Statistically Significant Samples

When you’re choosing winners and losers from the results of your tests, you have to be careful that you use statistically significant sample sizes. In general, this means that the larger your sample and the larger the difference is between the performance of value A and value B, the more likely you are to be choosing the true winner of the contest. For example, suppose that you’re split testing some advertisement to see how often it gets clicked using two different colours. If out of a sample size of 10 impressions value A received three clicks and value B received two clicks, that’s not a statistically significant result since it could easily be giving you the incorrect winner. However, if the sample size was 500 with value A receiving 110 clicks and value B receiving just 65 clicks, then you can be pretty sure that value A is the true winner because the results are statistically significant.

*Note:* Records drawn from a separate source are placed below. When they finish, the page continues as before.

Lemma processed_length session limit k :
  (length (processed session limit k) ≤ Z.to_nat limit)%nat.
Proof. unfold processed. rewrite length_take. lia. Qed.

Lemma tally_total session limit k :
  total_processed (tally (processed session limit k))
  = Z.of_nat (length (processed session limit k)).
Proof.
  unfold tally. rewrite count_all_total. simpl.
  by rewrite filter_Forall_id by apply processed_qualify.
Qed.

(** One page more: the record loop takes the tables of [k] pages to the
    tables of [k + 1] pages. *)
Lemma processed_step session limit k :
  for_journals limit (results_of (session (S k)))
    (tally (processed session limit k))
  = tally (processed session limit (S k)).
Proof.
  rewrite for_journals_spec, tally_total.
  unfold tally at 2. unfold processed at 3.
  rewrite fetched_S, filter_app, take_app, foldl_app.
  fold (processed session limit k). fold (tally (processed session limit k)).
  f_equal.
  set (A := filter qualifies (fetched session k)).
  set (B := filter qualifies (results_of (session (S k)))).
  destruct (decide (length A < Z.to_nat limit)%nat) as [Hlt|Hge].
  - unfold processed. fold A. rewrite (take_ge A) by lia. f_equal. lia.
  - unfold processed. fold A.
    replace (Z.to_nat limit - length A)%nat with 0%nat by lia.
    rewrite length_take.
    replace (Z.to_nat (limit - Z.of_nat (Z.to_nat limit `min` length A)))
      with 0%nat by lia.
    done.
Qed.

(** ** The page loop *)

Lemma at_head_init session limit : at_head session limit 0 init_state.
Proof.
  repeat split; try done.
  - unfold processed, fetched. simpl. by rewrite filter_nil, take_nil.
  - intros p Hp. lia.
Qed.

Lemma pages_nonempty_S session k results :
  pages_nonempty session k → session (S k) = Data results → results ≠ [] →
  pages_nonempty session (S k).
Proof.
  intros Hk Hs Hne p Hp.
  destruct (decide (p = S k)) as [->|Hp']; [by exists results|].
  apply Hk. lia.
Qed.

(** A complete round takes the head state of round [k] to that of round
    [k + 1]. *)
Lemma while_body_continue session limit k st results :
  at_head session limit k st →
  session (S k) = Data results → results ≠ [] →
  ∃ st', while_body session limit st = (Continue, st')
         ∧ at_head session limit (S k) st'.
Proof.
  intros (Hpage & Htab & Htr & Hne) Hs Hres.
  unfold while_body. rewrite Hpage, Hs.
  destruct results as [|j results]; [done|]. simpl negb. cbv iota.
  eexists. split; [done|].
  repeat split; simpl.
  - lia.
  - rewrite Htab. rewrite <- processed_step. by rewrite Hs.
  - rewrite Htr, rounds_S, <- app_assoc. done.
  - by eapply pages_nonempty_S.
Qed.

(** What the loop returns, and where it stands when the rounds run out. *)
Lemma while_loop_spec session limit fuel :
  ∀ k st, at_head session limit k st →
  match while_loop fuel session limit st with
  | Returned st' =>
      ∃ k' how, (k ≤ k' ≤ k + fuel)%nat ∧ at_exit session limit k' how st'
  | OutOfFuel st' =>
      at_head session limit (k + fuel) st'
      ∧ total_processed (st_tables st') < limit
  end.
Proof.
  induction fuel as [|fuel IH]; intros k st Hhead; simpl.
  - destruct (Z.ltb_spec (total_processed (st_tables st)) limit) as [Hlt|Hge].
    + by rewrite Nat.add_0_r.
    + destruct Hhead as (Hpage & Htab & Htr & Hne).
      exists k, BudgetReached. by repeat split; try lia.
  - destruct (Z.ltb_spec (total_processed (st_tables st)) limit) as [Hlt|Hge].
    + destruct (session (S k)) as [|results] eqn:Hs.
      { destruct Hhead as (Hpage & Htab & Htr & Hne).
        unfold while_body. rewrite Hpage, Hs.
        exists k, RequestFailed. repeat split; simpl; try done; try lia.
        by rewrite Htr. }
      destruct results as [|j results].
      { destruct Hhead as (Hpage & Htab & Htr & Hne).
        unfold while_body. rewrite Hpage, Hs. simpl.
        exists k, EmptyPage. repeat split; simpl; try done; try lia.
        by rewrite Htr. }
      destruct (while_body_continue _ _ _ _ _ Hhead Hs) as (st' & -> & Hhead');
        [done|].
      specialize (IH (S k) st' Hhead').
      destruct (while_loop fuel session limit st') as [st''|st''].
      * destruct IH as (k' & how & Hk' & Hexit).
        exists k', how. split; [lia | done].
      * by replace (k + S fuel)%nat with (S k + fuel)%nat by lia.
    + destruct Hhead as (Hpage & Htab & Htr & Hne).
      exists k, BudgetReached. by repeat split; try lia.
Qed.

Strategies for Discovering New Test Values

One of the hardest parts of split testing is figuring out new values to try for some variable you’re trying to optimise. Sometimes the available options are obvious, like when you’re given a set list of colours you can use for a contextual advertising block. However, most of your testing will be of variables that have a subjective element, like the header text for a page. In this kind of situation, it can be very difficult to come up with ideas for new test values since there is a certain amount of creativity involved. One popular option is to borrow ideas from your competition, or at least using the competition as inspiration. However, a more universal and lasting way to dig up new ideas is to think in terms of what reaction you want the reader to have, and see which emotional appeals perform the best instead of focusing on the specific text being used.